> **Task statement**
From the records below, copy each line that has the word "Hlinks" in it.

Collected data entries
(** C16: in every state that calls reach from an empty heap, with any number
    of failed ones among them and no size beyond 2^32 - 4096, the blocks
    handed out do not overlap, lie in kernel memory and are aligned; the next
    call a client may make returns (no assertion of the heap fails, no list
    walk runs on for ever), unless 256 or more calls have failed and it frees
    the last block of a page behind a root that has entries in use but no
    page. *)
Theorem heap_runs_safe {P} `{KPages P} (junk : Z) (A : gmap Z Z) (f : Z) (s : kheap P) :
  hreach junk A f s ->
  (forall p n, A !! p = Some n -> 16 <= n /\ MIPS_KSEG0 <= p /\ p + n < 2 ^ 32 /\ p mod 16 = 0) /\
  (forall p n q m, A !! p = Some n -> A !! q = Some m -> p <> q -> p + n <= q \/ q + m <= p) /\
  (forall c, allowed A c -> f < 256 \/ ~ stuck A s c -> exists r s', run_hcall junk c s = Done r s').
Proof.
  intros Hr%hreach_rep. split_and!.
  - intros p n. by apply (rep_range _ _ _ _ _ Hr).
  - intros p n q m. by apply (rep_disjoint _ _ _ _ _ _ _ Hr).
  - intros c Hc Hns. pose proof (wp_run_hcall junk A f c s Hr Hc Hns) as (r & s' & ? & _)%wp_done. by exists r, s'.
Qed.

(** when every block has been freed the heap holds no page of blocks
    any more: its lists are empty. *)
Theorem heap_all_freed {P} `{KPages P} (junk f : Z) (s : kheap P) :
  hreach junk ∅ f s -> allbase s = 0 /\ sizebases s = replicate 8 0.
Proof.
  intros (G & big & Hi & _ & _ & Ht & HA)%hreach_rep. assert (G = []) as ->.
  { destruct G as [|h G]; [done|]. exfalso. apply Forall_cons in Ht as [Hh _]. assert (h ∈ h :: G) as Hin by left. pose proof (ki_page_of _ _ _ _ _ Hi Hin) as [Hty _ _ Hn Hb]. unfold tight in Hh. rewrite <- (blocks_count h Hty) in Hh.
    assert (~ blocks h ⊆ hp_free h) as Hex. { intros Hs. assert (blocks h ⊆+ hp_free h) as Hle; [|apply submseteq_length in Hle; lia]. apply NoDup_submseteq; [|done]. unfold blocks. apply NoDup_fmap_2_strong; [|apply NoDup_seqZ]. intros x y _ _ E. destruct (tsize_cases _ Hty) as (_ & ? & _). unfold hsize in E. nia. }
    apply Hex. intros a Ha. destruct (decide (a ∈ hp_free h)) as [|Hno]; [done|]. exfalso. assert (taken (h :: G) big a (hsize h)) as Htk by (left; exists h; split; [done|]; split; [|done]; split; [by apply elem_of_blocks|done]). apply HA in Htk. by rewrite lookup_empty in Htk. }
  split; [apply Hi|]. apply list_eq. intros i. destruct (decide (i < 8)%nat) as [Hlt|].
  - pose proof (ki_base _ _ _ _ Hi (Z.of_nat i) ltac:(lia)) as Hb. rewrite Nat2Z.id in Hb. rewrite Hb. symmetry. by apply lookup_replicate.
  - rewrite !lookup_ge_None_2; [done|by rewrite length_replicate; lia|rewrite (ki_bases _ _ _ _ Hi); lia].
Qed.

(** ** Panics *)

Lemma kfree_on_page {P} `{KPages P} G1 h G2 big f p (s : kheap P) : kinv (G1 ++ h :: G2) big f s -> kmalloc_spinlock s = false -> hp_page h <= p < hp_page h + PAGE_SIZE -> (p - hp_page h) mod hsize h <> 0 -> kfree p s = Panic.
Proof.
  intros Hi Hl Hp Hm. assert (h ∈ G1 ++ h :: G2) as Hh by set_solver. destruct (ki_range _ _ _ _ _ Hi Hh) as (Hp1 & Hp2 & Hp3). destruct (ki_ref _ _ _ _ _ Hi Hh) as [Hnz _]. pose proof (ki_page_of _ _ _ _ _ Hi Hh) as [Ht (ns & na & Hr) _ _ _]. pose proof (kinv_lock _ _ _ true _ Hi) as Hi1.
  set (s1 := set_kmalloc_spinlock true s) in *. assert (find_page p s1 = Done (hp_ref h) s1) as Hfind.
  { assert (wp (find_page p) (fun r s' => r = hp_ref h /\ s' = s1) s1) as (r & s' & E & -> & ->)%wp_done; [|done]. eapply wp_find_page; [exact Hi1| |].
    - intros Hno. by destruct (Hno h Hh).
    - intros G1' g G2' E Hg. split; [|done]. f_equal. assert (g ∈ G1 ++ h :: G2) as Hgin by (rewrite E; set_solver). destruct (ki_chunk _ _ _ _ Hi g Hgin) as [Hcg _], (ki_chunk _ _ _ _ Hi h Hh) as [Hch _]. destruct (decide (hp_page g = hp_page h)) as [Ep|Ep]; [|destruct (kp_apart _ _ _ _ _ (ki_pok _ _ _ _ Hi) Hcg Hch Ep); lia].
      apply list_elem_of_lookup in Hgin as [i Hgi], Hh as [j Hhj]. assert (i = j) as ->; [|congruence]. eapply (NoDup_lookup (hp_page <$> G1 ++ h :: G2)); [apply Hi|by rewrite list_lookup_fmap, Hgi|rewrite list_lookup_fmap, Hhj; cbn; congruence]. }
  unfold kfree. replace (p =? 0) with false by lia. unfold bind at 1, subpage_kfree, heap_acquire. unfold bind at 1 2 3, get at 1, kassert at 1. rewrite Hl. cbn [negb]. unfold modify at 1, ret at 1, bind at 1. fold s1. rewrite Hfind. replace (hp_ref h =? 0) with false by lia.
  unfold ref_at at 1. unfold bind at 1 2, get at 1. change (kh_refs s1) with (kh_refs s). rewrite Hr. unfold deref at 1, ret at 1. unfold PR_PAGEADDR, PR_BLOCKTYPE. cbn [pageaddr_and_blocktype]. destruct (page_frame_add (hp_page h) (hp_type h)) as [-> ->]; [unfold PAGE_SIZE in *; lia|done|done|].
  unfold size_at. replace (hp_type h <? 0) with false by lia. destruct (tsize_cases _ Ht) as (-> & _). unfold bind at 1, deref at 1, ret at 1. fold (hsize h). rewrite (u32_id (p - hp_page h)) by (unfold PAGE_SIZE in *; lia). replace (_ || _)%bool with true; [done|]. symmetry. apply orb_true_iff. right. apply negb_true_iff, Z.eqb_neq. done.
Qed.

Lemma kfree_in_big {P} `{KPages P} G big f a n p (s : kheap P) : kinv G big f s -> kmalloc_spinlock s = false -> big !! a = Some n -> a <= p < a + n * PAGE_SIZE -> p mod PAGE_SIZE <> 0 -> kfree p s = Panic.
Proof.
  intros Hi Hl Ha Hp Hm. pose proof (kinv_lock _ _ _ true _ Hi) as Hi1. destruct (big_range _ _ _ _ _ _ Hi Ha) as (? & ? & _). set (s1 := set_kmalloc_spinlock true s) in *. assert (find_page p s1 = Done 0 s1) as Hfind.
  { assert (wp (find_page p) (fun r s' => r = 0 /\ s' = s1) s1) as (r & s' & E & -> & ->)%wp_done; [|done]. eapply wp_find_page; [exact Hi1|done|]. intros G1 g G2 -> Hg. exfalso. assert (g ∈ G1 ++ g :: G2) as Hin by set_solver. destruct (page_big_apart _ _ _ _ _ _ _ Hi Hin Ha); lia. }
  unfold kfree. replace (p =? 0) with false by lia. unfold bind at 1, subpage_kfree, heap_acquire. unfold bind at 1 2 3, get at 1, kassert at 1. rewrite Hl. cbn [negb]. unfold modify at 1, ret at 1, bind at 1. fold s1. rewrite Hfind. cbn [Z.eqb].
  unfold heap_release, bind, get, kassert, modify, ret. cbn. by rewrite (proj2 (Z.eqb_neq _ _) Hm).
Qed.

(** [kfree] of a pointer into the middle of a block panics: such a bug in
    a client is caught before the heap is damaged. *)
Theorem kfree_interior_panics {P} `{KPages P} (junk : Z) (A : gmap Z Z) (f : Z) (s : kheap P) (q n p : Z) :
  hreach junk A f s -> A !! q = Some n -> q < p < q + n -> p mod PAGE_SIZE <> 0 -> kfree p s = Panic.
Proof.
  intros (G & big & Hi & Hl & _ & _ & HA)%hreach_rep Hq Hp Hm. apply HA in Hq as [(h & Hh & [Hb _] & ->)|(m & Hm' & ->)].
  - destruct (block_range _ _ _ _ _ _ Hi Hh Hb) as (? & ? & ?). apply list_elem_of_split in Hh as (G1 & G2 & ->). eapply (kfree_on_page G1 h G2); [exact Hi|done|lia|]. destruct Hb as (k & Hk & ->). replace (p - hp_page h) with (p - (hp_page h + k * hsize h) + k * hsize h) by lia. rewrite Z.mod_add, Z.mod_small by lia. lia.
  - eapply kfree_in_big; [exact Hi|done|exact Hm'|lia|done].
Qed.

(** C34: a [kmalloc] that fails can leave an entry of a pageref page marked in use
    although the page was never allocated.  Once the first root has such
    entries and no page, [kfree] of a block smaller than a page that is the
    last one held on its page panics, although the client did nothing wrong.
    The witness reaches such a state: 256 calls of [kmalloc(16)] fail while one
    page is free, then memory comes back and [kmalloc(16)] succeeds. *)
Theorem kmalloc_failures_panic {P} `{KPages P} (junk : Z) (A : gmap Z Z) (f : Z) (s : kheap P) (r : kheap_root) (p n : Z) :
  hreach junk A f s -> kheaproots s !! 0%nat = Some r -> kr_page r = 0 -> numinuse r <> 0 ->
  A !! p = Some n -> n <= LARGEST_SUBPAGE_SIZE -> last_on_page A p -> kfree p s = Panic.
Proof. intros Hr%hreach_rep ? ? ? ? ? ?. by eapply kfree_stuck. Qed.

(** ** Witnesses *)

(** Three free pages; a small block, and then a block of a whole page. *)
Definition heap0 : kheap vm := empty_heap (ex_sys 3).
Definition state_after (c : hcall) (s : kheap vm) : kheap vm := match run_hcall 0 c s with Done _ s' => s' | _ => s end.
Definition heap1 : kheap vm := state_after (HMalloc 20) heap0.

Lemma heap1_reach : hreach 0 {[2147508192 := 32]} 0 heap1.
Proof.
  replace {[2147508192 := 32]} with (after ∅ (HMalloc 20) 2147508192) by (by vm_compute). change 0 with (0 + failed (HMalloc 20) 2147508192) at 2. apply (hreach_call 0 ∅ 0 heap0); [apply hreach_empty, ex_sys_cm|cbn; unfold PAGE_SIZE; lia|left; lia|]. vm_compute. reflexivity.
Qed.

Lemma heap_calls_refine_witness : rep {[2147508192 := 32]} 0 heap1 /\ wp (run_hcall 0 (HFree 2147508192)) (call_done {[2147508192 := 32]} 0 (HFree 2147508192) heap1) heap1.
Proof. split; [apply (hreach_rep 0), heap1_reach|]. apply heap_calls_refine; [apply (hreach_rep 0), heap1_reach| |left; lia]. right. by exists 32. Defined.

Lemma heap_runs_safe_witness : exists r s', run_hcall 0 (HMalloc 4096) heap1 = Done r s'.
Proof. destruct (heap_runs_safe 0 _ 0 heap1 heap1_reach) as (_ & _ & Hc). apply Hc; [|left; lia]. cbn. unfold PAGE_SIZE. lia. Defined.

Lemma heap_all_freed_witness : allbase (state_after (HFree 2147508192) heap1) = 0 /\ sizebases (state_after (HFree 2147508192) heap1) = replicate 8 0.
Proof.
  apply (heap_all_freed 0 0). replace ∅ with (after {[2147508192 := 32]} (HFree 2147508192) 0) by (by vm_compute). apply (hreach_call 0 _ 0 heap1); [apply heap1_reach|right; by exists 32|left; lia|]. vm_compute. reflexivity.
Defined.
---
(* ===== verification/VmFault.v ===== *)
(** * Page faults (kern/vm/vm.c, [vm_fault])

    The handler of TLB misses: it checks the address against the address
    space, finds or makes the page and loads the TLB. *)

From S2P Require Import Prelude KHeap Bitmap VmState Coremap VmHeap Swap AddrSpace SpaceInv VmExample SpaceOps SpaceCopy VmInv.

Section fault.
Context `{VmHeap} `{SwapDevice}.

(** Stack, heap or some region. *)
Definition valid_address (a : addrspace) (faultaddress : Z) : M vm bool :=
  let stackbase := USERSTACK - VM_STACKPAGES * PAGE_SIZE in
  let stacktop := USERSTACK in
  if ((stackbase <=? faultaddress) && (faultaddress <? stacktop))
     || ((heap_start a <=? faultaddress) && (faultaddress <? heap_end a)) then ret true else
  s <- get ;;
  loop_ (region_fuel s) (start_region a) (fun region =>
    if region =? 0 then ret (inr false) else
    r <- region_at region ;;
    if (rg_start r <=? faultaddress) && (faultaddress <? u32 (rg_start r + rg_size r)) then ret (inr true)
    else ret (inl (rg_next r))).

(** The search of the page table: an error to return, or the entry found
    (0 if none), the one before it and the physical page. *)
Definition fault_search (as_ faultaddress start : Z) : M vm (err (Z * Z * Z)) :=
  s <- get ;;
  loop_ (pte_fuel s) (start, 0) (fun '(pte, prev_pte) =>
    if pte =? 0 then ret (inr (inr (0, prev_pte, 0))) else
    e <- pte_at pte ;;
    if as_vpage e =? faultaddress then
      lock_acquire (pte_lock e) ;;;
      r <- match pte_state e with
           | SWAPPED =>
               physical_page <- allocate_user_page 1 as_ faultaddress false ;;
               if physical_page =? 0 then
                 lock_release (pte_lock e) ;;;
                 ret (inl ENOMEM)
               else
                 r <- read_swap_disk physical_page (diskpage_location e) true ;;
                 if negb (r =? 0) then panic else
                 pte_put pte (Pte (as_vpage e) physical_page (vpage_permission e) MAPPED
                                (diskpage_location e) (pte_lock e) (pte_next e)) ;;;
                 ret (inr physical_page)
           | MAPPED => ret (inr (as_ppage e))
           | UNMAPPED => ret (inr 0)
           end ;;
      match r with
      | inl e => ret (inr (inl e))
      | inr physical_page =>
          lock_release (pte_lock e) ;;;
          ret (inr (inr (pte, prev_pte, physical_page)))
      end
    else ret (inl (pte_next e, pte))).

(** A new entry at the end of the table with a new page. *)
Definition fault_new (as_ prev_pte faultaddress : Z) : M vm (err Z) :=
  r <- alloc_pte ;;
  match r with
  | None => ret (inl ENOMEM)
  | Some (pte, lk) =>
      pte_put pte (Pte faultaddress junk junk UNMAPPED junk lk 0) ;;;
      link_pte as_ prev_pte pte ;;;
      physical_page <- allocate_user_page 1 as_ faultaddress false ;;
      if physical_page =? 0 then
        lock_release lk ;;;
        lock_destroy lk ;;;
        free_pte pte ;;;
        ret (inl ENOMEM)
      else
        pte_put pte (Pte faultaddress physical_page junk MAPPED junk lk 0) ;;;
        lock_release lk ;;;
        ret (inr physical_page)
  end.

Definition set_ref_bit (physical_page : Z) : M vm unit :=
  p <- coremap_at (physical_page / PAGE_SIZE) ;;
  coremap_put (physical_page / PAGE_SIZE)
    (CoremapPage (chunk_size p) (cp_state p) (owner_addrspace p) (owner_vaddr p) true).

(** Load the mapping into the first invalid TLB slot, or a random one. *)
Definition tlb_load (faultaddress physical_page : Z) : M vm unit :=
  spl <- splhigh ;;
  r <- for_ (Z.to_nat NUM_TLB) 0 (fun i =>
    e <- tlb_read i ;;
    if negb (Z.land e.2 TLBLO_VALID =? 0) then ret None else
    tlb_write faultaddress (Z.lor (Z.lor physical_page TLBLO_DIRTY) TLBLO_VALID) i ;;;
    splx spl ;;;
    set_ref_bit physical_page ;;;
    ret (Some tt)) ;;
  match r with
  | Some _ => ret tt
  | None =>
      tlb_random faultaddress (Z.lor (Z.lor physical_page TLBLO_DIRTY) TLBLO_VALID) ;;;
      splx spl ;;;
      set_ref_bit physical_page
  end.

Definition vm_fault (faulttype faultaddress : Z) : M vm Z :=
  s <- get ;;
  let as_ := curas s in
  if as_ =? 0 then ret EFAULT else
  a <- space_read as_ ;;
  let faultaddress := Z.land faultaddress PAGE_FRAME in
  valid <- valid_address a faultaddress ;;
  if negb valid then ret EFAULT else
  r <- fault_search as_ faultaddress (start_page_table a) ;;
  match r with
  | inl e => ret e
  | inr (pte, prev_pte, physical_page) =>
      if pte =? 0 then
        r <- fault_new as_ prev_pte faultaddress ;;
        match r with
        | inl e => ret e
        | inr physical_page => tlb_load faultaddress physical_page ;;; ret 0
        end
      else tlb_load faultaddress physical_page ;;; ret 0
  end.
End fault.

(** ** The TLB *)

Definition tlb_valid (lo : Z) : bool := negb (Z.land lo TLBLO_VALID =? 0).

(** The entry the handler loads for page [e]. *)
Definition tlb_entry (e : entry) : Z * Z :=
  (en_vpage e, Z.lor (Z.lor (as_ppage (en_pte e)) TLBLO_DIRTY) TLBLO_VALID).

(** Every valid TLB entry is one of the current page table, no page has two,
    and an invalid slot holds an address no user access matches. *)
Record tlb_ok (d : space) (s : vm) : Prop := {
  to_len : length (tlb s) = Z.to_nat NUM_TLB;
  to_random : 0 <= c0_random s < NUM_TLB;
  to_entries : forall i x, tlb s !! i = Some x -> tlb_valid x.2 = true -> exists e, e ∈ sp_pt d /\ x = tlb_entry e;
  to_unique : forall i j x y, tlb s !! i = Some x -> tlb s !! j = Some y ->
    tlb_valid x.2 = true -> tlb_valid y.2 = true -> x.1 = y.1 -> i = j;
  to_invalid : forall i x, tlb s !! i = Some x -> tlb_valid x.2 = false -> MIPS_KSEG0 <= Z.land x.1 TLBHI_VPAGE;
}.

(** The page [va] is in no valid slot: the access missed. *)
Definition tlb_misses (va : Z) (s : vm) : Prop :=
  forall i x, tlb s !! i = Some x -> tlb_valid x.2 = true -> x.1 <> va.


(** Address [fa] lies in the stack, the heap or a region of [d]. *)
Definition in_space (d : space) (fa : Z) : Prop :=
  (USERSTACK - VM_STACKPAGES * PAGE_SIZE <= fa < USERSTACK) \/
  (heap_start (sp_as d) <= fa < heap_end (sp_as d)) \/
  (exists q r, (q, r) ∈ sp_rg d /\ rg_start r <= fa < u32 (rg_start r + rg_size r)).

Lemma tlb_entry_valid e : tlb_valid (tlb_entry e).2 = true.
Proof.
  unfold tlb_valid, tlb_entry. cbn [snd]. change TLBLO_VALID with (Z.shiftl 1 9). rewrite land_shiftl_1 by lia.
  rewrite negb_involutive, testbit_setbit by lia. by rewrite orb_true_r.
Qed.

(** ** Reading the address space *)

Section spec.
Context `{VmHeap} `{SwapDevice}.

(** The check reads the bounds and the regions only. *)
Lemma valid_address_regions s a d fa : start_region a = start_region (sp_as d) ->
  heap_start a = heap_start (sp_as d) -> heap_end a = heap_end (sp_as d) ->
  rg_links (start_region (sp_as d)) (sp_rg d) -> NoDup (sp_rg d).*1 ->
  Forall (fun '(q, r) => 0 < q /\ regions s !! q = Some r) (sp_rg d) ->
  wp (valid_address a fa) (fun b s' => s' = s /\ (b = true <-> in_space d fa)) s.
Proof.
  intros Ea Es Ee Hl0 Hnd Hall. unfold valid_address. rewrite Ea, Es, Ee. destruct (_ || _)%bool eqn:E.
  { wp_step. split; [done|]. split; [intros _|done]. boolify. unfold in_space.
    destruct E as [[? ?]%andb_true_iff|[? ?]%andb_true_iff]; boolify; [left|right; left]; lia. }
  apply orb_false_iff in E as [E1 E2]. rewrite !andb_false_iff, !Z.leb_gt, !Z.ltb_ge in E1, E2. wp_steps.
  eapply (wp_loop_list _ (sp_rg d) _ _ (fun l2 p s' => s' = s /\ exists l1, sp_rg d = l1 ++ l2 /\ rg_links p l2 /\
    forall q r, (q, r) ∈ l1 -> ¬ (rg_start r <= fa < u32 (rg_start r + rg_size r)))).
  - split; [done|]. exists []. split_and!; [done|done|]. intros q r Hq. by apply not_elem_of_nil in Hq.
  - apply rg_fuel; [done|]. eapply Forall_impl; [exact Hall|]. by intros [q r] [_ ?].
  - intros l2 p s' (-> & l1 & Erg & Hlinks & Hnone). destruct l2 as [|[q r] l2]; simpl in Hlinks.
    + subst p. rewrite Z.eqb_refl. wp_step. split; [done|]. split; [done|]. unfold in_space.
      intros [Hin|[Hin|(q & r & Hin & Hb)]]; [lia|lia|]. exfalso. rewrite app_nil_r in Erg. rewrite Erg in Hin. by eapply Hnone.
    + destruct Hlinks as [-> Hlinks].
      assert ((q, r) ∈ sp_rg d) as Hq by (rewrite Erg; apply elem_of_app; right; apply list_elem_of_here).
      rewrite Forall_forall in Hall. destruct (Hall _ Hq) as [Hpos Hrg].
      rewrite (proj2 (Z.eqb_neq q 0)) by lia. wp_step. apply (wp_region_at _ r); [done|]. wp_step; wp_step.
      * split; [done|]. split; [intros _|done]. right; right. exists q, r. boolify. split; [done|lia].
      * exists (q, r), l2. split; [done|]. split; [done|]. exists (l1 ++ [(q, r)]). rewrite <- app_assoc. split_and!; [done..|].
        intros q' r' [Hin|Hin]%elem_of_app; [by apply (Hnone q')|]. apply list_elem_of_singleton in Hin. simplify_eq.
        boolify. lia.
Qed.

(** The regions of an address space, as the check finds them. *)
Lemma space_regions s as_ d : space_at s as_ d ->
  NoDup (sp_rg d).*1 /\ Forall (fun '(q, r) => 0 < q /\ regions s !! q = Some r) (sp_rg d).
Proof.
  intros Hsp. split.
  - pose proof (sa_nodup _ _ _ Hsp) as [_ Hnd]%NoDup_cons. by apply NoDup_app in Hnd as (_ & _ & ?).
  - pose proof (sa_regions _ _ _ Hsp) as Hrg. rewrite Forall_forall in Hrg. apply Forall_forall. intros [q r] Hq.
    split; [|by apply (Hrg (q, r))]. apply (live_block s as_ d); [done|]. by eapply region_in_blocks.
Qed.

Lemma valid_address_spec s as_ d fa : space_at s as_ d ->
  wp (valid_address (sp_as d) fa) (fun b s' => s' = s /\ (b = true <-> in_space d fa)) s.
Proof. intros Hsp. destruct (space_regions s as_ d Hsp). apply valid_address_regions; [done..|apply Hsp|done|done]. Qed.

> **Answer section**
  - intros l2 p s' (-> & l1 & Erg & Hlinks & Hnone). destruct l2 as [|[q r] l2]; simpl in Hlinks.
    + destruct Hlinks as [-> Hlinks].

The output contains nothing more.